» WHAT TO DO
Of the lines below, write out exactly those from the line with "f => settles f" through the line with "None => Some (Settles f)", both included, and skip the rest.

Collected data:
┄┄┄┄┄┄

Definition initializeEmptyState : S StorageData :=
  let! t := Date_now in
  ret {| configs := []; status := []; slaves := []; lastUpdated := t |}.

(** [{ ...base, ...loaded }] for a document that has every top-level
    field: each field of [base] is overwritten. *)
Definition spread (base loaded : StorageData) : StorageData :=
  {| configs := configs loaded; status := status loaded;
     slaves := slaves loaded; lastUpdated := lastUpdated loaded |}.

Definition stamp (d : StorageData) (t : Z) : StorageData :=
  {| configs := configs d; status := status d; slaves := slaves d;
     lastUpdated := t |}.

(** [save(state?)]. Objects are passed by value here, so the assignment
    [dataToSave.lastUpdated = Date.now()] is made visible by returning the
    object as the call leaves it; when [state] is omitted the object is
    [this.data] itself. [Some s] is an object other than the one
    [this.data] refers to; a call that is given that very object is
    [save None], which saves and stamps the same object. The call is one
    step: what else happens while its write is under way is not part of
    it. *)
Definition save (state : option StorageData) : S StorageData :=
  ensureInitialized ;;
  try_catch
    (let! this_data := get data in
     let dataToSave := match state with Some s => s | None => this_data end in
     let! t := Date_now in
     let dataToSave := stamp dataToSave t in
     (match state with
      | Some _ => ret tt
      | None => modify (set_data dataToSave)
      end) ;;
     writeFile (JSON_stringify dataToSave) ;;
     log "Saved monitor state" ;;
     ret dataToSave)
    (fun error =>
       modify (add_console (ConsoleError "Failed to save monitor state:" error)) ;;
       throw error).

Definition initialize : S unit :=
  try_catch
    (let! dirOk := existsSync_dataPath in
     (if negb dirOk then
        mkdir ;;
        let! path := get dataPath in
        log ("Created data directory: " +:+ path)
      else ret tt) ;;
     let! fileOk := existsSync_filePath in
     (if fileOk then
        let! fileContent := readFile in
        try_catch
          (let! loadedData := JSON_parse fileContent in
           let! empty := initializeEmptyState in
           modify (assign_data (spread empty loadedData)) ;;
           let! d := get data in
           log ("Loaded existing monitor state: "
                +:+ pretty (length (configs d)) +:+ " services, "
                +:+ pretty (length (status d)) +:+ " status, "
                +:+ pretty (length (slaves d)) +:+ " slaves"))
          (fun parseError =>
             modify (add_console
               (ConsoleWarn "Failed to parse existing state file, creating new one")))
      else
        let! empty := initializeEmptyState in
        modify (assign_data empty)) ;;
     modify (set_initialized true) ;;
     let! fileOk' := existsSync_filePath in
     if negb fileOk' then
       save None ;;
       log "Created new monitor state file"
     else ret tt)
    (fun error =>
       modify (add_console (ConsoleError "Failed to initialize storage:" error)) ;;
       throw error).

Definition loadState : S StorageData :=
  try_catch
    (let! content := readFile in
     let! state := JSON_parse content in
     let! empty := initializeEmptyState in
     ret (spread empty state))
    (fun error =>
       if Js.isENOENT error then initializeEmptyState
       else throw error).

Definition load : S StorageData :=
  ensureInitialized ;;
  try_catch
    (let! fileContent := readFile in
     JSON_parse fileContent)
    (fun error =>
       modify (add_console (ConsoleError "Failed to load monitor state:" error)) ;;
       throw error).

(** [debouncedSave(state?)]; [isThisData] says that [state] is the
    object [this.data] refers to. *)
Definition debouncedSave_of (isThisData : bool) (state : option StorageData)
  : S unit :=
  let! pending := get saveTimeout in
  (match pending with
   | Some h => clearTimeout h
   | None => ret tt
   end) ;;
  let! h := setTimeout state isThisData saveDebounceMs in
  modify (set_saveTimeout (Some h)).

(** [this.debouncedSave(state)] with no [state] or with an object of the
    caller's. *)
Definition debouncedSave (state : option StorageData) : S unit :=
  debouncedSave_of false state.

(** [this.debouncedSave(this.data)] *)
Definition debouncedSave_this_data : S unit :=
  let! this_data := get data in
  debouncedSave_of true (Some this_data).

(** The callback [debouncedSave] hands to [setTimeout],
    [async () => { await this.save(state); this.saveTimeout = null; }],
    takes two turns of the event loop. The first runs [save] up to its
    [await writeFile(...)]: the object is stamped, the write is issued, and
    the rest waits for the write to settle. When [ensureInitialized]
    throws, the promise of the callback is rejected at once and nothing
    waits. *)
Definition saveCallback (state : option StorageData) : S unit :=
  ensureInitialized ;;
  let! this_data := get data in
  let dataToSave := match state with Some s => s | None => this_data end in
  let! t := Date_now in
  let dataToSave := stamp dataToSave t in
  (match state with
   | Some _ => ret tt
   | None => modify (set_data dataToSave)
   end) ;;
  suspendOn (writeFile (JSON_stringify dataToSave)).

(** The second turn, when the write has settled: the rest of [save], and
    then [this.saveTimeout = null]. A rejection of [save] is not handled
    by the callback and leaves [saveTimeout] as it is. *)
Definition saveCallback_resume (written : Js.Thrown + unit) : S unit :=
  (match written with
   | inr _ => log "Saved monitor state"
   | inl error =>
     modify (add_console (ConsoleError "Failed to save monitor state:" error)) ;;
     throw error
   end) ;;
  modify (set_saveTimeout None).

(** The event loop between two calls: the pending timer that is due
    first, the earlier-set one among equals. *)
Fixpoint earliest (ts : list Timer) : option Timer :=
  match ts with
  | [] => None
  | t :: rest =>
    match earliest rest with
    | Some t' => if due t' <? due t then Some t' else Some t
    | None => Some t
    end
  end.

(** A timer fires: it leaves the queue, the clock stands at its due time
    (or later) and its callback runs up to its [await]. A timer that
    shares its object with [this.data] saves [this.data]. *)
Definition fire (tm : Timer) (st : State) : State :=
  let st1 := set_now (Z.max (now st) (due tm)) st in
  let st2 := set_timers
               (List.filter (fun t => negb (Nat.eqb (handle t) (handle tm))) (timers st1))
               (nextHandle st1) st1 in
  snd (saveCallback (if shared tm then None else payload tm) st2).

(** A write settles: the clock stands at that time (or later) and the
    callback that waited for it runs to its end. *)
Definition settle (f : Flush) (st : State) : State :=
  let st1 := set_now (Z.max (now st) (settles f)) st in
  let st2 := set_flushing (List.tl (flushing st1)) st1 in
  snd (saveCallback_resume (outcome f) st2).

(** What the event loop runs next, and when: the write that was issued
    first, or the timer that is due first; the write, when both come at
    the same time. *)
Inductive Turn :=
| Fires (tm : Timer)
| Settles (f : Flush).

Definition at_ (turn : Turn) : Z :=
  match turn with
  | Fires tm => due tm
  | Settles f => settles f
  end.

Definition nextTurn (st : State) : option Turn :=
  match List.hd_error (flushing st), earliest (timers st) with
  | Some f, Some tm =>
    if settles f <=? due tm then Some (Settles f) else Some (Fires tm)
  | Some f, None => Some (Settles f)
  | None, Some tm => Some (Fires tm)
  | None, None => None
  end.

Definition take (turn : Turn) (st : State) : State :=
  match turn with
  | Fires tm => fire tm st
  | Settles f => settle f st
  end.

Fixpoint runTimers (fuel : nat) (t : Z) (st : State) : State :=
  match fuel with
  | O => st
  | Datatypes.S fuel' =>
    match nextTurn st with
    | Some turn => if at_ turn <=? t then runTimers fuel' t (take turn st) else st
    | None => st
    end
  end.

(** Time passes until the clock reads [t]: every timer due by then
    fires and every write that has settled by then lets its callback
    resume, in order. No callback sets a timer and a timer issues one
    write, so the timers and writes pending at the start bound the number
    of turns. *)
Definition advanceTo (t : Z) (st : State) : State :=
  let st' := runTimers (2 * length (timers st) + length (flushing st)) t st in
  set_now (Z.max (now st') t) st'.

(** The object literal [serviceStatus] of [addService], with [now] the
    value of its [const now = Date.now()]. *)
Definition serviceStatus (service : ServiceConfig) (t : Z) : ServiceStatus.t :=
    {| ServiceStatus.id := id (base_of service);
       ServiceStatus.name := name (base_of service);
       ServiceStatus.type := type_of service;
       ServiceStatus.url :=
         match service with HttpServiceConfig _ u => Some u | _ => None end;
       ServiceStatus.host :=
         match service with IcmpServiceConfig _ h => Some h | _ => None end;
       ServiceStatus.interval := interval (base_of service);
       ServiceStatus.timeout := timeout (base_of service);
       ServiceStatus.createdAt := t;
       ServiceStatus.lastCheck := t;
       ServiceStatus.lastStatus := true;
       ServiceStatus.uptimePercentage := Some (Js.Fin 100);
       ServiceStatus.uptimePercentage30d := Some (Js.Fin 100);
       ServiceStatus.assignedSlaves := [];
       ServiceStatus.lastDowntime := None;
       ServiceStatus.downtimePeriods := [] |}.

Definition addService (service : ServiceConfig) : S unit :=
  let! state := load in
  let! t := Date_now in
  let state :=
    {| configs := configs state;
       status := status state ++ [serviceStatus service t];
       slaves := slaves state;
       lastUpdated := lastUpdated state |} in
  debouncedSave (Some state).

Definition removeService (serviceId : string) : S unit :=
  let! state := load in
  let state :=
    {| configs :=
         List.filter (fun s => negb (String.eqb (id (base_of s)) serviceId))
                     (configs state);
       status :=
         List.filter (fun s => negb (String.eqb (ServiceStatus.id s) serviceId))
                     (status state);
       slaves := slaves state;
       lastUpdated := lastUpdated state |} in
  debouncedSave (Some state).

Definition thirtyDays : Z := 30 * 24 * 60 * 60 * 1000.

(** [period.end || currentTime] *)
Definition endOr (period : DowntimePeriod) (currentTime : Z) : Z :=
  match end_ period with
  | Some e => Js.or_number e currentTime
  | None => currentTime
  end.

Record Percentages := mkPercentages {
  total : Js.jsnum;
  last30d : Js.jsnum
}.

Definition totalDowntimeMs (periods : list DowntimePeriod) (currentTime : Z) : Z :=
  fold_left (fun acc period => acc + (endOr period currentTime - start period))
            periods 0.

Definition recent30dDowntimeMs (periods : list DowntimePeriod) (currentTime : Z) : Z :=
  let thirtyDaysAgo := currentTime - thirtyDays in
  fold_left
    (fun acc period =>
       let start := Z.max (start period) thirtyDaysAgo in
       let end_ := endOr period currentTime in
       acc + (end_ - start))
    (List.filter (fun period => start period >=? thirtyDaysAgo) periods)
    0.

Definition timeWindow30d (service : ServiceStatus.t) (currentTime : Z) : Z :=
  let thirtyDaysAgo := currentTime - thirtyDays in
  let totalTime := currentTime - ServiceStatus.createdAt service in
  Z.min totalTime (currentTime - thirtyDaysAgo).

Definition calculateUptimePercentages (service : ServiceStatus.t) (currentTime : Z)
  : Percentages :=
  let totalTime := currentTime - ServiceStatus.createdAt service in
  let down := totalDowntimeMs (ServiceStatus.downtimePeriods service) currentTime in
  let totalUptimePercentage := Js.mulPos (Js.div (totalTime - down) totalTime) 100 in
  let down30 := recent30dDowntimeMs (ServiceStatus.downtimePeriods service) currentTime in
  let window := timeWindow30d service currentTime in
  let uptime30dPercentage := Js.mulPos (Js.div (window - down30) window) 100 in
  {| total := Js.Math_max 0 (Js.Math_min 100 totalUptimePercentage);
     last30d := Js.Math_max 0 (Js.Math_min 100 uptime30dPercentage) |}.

┄┄┄┄┄┄

» RESULT FOR THIS TASK
  | Settles f => settles f
  end.

Definition nextTurn (st : State) : option Turn :=
  match List.hd_error (flushing st), earliest (timers st) with
  | Some f, Some tm =>
    if settles f <=? due tm then Some (Settles f) else Some (Fires tm)
  | Some f, None => Some (Settles f)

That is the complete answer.